» WHAT YOU ARE ASKED TO DO
Report each line from the records where the string "OuchInboundFrame" turns up.
Segment Start: EXTRACTED RECORDS
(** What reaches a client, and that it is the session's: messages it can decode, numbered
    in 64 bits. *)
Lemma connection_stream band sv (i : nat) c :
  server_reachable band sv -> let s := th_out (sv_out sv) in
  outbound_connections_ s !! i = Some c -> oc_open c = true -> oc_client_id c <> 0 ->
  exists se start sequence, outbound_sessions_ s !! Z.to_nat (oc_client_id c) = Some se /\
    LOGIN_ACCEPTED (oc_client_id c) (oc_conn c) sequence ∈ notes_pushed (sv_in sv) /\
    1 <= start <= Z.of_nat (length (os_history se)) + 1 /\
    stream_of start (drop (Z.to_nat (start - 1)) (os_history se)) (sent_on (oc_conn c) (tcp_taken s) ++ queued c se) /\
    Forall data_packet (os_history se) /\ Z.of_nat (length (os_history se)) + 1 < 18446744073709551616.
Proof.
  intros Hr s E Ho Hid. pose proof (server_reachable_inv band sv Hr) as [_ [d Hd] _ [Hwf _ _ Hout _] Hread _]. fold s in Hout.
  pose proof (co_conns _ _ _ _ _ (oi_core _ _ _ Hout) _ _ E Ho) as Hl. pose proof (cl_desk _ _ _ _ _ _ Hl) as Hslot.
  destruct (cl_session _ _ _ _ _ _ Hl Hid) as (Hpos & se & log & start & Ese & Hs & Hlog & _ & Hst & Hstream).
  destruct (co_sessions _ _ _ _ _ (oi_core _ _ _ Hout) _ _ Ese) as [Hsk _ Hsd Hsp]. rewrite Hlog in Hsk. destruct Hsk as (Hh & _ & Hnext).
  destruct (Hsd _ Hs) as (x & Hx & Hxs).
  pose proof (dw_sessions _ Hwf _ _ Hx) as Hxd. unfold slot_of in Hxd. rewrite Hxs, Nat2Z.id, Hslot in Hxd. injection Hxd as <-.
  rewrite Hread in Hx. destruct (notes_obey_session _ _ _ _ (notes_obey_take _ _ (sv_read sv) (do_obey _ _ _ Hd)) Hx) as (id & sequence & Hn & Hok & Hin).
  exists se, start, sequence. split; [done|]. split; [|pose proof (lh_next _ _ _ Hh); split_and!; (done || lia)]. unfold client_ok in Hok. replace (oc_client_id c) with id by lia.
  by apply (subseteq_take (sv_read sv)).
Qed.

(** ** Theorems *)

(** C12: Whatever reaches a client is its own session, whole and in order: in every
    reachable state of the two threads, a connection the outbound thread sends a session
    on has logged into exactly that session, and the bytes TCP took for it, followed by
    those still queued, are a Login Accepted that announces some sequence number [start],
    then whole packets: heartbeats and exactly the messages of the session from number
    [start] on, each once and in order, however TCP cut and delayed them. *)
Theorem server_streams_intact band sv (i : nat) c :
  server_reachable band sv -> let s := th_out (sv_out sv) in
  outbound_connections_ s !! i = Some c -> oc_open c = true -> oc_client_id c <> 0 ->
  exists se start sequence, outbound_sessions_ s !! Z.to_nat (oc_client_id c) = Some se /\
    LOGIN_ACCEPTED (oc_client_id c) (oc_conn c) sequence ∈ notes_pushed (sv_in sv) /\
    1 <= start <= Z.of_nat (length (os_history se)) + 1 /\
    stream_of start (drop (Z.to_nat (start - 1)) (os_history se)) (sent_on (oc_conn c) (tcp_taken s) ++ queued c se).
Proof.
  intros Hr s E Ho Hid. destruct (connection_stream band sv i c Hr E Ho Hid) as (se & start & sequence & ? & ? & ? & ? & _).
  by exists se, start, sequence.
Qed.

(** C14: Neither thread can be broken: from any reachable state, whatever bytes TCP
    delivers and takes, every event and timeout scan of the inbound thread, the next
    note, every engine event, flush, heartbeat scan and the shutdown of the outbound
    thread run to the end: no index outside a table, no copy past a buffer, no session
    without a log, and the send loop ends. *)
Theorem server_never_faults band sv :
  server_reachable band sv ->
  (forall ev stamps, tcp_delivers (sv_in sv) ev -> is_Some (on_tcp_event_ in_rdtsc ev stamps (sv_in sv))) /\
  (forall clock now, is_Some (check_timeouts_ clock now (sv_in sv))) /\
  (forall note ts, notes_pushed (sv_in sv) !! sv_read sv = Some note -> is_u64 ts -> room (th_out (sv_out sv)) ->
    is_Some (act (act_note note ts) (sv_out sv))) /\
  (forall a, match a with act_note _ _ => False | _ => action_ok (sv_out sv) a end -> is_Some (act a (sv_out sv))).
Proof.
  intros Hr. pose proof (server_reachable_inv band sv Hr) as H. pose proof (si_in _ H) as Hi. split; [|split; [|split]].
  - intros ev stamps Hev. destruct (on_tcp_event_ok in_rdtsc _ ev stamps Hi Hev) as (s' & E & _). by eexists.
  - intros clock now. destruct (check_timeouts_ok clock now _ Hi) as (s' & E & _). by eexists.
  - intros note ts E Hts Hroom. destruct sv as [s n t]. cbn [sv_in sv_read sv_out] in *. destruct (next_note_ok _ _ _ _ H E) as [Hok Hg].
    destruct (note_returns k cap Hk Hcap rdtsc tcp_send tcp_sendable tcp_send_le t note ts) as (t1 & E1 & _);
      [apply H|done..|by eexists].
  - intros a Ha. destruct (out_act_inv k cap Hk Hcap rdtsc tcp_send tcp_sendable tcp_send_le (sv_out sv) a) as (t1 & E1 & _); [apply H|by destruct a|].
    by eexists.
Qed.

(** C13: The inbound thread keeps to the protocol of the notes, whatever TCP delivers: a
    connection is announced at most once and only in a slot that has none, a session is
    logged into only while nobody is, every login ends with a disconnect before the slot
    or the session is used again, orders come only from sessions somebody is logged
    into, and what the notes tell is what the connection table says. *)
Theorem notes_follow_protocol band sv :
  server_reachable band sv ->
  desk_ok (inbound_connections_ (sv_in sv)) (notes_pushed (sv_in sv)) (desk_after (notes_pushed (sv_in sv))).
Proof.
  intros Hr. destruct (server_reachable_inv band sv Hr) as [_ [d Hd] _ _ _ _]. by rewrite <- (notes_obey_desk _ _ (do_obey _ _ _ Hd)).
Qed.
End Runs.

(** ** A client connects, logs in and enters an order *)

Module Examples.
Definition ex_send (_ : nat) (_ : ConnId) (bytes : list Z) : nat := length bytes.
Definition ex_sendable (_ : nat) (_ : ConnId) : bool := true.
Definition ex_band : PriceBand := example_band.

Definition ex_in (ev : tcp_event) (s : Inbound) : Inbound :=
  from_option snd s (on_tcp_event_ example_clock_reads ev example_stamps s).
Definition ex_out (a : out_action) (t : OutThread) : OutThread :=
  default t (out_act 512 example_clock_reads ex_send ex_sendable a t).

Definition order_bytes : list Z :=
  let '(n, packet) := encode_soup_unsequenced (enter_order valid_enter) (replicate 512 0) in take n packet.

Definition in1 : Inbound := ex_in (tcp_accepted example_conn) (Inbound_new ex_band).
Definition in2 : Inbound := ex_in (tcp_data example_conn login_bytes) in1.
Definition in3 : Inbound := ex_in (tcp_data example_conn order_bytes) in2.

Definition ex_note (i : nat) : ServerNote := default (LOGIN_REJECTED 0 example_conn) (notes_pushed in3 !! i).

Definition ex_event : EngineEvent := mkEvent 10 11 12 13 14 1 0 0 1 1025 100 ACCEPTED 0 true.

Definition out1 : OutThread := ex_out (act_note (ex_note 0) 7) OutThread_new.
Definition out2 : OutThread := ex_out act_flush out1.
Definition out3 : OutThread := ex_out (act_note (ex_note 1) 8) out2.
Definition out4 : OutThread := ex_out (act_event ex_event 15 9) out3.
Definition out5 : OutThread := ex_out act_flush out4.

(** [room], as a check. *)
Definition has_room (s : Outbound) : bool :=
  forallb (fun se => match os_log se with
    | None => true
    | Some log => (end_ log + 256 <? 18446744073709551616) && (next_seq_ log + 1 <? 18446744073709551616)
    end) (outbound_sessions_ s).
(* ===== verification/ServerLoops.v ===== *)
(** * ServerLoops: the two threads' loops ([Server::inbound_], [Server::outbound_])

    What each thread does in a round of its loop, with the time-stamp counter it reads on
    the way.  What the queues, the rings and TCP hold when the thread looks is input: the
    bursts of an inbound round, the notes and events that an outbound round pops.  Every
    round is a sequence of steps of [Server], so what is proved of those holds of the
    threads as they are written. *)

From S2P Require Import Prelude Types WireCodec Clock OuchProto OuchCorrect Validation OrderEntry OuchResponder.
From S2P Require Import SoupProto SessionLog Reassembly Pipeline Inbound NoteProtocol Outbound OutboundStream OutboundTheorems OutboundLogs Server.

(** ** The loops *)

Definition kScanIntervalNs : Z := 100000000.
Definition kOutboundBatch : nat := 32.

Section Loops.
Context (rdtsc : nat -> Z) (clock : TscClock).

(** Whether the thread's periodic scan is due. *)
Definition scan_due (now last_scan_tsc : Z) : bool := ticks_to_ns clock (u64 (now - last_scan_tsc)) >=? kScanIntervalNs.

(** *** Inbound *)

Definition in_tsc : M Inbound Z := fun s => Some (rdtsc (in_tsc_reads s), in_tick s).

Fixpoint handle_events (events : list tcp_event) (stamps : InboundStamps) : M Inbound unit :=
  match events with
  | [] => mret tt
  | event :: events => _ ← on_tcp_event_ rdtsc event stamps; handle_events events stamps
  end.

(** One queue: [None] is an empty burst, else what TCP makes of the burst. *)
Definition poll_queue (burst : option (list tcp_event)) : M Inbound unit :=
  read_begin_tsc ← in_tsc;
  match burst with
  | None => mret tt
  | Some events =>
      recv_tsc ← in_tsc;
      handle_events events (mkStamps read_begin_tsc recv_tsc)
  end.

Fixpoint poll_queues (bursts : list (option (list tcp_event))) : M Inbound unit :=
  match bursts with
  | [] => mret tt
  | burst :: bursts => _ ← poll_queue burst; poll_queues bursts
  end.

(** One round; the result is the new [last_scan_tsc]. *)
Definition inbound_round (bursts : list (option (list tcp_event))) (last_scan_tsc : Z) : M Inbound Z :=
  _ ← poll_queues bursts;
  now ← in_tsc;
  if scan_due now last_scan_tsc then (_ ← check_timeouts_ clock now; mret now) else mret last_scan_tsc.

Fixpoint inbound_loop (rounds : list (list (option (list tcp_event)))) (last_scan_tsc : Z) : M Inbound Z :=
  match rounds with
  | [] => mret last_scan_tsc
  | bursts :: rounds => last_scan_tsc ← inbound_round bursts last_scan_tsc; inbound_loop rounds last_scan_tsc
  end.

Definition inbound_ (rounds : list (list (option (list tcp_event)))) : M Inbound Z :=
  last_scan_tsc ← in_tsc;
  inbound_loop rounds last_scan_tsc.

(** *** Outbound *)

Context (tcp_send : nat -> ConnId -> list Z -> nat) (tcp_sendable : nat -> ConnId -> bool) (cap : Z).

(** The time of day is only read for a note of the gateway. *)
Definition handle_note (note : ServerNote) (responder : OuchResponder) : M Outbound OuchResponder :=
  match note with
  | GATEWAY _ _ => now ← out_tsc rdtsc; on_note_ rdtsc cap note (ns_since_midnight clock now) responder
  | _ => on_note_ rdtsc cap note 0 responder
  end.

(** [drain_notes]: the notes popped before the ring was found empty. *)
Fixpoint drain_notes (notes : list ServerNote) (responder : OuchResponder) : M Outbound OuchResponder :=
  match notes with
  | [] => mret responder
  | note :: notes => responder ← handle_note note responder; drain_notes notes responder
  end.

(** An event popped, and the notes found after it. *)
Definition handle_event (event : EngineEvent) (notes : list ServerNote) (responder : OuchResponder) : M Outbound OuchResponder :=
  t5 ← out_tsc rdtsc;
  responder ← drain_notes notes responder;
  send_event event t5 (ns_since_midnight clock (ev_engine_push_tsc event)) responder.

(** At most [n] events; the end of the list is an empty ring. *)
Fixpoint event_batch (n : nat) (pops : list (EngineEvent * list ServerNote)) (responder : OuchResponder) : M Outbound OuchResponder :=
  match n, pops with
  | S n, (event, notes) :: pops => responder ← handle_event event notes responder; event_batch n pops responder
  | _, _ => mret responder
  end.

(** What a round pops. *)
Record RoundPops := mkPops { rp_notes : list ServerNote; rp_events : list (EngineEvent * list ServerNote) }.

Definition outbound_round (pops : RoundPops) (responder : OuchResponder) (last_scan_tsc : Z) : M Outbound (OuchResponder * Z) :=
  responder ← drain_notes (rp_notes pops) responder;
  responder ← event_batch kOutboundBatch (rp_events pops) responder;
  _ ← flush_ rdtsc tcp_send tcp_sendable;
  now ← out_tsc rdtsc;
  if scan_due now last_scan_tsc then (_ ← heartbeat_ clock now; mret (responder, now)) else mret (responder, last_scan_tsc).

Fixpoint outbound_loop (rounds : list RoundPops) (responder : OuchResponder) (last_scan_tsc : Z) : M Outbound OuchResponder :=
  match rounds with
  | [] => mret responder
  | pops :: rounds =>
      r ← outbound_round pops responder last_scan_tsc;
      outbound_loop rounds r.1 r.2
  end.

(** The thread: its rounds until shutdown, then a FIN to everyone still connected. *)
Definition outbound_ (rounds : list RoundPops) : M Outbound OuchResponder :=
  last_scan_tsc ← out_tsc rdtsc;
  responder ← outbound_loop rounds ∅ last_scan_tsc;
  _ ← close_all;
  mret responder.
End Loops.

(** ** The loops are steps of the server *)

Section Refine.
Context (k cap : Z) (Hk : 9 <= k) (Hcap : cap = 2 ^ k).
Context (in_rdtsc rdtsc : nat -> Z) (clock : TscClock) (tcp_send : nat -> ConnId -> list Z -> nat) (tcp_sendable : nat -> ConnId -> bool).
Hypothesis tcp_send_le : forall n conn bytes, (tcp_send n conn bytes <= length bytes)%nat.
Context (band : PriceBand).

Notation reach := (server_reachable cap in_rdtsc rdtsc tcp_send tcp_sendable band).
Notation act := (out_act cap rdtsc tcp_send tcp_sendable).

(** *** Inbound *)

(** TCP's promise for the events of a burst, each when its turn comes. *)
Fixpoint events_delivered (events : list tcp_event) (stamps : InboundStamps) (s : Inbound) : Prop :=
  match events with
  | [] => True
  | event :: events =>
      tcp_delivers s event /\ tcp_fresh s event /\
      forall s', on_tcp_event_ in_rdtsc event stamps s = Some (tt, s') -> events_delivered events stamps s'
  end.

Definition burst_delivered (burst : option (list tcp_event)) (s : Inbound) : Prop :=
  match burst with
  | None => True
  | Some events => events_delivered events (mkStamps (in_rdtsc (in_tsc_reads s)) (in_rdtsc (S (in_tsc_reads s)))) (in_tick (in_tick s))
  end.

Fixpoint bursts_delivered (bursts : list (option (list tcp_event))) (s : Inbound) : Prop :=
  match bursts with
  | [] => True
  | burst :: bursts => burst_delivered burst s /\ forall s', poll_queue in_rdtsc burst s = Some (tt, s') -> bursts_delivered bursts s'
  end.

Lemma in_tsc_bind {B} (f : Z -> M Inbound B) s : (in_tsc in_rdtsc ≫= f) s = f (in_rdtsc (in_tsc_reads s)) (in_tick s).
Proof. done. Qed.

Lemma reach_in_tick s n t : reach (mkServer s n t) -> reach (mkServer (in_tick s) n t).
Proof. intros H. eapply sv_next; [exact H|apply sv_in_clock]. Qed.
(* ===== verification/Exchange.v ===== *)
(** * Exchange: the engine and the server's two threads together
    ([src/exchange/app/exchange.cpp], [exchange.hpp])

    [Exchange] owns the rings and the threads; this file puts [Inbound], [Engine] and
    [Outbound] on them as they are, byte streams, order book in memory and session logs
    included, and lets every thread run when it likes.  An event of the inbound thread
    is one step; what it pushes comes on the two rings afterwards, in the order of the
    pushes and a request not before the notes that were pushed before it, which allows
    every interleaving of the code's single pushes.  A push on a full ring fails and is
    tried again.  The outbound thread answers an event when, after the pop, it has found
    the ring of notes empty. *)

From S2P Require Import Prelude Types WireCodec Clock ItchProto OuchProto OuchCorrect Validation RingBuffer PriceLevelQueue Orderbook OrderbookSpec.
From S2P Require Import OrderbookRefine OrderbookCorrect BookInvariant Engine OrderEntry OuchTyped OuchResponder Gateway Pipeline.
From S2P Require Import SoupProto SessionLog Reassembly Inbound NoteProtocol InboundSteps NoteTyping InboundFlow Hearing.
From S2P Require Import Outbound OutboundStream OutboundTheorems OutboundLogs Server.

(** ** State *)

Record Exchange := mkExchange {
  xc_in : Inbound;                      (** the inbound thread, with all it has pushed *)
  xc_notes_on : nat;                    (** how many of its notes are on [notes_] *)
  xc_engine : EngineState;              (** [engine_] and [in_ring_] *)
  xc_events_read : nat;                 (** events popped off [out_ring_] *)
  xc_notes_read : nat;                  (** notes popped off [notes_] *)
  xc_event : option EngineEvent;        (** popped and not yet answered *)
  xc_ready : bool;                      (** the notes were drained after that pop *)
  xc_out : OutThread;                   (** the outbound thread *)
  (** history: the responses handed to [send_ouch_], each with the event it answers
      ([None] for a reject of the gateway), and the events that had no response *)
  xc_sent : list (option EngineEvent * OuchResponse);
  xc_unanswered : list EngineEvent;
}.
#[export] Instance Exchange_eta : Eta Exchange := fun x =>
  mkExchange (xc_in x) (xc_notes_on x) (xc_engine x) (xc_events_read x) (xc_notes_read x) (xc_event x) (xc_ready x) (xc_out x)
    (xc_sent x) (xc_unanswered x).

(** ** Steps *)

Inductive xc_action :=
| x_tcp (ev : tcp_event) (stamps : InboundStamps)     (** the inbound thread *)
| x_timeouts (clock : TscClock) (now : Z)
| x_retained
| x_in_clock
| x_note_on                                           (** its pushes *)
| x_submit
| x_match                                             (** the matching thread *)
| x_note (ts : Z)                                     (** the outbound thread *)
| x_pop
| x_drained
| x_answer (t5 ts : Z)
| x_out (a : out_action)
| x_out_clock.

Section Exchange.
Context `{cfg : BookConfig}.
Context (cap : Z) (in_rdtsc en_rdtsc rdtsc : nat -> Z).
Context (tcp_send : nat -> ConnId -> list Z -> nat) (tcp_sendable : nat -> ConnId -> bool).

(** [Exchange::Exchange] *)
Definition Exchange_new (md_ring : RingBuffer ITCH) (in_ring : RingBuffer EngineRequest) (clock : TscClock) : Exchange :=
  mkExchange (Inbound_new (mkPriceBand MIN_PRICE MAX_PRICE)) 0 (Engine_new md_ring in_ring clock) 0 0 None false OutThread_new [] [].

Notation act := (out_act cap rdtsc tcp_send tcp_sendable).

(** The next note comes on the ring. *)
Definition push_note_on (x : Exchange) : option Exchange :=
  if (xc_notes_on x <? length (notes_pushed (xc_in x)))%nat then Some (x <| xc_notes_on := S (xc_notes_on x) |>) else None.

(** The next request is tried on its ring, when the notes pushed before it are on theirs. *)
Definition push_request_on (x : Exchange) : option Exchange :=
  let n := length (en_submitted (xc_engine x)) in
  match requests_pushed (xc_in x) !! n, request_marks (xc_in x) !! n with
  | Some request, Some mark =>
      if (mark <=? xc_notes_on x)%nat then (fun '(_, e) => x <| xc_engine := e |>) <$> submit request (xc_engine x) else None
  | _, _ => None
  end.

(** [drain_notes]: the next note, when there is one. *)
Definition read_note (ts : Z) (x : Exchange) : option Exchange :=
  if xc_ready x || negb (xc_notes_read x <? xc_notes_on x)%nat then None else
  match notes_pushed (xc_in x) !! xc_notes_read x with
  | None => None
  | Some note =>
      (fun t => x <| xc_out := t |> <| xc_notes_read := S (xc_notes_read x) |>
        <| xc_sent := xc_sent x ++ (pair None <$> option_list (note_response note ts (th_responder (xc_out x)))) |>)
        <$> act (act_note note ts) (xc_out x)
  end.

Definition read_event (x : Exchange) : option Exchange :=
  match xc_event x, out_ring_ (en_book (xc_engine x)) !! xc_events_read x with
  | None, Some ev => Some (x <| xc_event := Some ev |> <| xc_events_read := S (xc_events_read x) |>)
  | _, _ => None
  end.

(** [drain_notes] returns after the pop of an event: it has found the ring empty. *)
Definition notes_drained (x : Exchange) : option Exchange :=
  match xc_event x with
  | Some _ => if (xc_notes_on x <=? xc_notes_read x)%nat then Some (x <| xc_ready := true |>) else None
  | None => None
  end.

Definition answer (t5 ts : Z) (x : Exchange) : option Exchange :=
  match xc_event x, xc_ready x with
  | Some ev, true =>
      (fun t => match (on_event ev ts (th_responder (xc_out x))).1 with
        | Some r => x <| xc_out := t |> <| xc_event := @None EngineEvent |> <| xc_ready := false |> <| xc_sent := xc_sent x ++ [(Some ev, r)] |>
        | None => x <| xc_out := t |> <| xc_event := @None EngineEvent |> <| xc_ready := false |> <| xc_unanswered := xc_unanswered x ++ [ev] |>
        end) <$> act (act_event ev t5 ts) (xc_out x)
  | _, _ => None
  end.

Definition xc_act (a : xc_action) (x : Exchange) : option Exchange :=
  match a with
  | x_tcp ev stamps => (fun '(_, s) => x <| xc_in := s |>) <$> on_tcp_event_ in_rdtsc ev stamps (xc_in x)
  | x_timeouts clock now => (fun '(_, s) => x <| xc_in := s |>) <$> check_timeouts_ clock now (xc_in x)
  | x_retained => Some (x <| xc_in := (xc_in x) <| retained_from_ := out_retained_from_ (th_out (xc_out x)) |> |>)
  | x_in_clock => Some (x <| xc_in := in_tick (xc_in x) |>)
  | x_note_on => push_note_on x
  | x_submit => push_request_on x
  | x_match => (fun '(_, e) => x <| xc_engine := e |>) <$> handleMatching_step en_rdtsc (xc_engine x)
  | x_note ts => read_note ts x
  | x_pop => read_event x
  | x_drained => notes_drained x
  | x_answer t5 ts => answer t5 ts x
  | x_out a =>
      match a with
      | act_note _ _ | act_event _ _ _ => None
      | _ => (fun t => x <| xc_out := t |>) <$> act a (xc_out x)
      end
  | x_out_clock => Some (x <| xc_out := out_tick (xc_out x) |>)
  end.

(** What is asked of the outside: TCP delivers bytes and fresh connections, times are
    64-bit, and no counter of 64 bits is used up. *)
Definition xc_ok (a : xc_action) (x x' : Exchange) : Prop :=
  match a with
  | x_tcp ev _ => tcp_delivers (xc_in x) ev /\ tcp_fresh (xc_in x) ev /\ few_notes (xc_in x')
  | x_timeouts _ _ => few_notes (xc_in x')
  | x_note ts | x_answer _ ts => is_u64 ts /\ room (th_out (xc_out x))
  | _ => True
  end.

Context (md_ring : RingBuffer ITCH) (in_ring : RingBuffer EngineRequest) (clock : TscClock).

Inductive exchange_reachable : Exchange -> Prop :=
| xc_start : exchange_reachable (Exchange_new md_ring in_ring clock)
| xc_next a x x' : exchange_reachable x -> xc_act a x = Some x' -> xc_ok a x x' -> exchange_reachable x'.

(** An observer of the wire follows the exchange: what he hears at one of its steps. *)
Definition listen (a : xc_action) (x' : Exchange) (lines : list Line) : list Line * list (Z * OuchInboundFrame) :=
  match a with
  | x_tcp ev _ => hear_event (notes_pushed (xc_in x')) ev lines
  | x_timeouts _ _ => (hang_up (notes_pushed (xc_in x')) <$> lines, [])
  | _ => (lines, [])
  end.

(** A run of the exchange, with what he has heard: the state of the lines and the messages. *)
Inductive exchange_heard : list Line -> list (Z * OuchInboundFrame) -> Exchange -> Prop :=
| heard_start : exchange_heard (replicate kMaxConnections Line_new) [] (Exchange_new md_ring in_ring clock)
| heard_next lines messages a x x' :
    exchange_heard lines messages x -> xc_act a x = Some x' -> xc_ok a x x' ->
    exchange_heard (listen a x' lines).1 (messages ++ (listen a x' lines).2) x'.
Segment End: EXTRACTED RECORDS
» RESPONSE TO THE TASK
Definition listen (a : xc_action) (x' : Exchange) (lines : list Line) : list Line * list (Z * OuchInboundFrame) :=
Inductive exchange_heard : list Line -> list (Z * OuchInboundFrame) -> Exchange -> Prop :=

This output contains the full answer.